## What the exercise asks
Find the line with "clicked. *)" in the entries below, then reproduce it and every line after it down to and including the line with "Hypothesis HQlen : forall", exactly.

## Task inputs
* * * * * * *

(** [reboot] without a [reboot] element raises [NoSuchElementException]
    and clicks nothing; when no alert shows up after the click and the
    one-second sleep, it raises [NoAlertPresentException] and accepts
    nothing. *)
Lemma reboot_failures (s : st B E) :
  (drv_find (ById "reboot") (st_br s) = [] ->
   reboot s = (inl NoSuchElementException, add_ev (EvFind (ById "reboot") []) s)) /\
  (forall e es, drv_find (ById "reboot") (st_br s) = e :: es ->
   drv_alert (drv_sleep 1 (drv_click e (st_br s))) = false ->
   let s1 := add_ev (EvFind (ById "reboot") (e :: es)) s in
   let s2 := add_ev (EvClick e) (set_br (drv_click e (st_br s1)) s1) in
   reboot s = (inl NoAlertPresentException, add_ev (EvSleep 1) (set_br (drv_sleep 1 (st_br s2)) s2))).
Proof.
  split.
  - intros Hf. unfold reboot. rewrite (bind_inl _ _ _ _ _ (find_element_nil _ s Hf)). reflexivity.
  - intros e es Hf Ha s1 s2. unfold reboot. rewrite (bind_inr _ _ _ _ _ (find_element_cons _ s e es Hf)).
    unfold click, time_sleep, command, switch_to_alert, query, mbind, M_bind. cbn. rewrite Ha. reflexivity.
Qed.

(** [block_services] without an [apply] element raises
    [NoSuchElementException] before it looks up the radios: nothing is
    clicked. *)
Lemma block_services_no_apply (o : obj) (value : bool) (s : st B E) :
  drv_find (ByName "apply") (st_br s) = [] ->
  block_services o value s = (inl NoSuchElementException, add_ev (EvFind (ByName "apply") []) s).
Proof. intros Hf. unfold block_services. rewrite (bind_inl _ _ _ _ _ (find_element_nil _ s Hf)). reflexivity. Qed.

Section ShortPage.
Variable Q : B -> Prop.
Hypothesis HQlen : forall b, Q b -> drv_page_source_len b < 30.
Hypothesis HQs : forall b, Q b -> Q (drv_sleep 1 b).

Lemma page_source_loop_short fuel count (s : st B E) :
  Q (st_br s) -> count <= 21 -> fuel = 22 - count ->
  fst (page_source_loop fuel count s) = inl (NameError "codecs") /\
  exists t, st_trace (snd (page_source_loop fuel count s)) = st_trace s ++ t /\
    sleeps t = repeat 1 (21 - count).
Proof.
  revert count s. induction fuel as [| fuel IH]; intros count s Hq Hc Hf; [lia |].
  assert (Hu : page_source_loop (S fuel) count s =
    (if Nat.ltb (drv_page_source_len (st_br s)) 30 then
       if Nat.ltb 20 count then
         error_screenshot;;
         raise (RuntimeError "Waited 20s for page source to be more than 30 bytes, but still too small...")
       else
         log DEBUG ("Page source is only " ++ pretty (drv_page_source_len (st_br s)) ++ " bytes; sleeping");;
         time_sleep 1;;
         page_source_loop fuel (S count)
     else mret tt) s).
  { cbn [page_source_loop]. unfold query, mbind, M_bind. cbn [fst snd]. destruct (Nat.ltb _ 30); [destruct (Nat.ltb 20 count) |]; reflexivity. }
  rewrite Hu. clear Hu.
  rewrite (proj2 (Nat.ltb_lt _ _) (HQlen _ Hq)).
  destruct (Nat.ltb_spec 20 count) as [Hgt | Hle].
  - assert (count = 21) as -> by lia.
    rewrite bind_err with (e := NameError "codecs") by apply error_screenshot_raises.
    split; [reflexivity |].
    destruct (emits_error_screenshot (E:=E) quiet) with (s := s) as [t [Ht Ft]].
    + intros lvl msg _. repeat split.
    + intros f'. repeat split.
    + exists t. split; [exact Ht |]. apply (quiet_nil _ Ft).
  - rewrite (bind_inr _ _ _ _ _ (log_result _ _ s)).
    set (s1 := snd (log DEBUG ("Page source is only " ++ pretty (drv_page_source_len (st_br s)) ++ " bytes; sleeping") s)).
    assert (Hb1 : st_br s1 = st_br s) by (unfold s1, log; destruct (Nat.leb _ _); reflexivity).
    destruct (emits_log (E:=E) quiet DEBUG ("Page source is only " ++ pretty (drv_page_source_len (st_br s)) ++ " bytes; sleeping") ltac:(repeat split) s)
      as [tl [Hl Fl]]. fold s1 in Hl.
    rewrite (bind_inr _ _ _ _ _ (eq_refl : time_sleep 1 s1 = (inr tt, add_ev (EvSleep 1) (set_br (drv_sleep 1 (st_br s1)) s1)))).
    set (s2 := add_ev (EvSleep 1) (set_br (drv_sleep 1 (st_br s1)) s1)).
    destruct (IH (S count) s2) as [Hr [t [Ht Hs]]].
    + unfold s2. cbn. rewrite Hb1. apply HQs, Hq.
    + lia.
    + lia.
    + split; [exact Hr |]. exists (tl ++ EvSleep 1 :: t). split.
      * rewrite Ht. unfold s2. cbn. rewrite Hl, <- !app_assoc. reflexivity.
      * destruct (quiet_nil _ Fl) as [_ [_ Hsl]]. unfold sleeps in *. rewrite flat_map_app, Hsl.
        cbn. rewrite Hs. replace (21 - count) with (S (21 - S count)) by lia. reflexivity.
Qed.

* * * * * * *

## Response area
    clicked. *)
Lemma block_services_no_apply (o : obj) (value : bool) (s : st B E) :
  drv_find (ByName "apply") (st_br s) = [] ->
  block_services o value s = (inl NoSuchElementException, add_ev (EvFind (ByName "apply") []) s).
Proof. intros Hf. unfold block_services. rewrite (bind_inl _ _ _ _ _ (find_element_nil _ s Hf)). reflexivity. Qed.

Section ShortPage.
Variable Q : B -> Prop.
Hypothesis HQlen : forall b, Q b -> drv_page_source_len b < 30.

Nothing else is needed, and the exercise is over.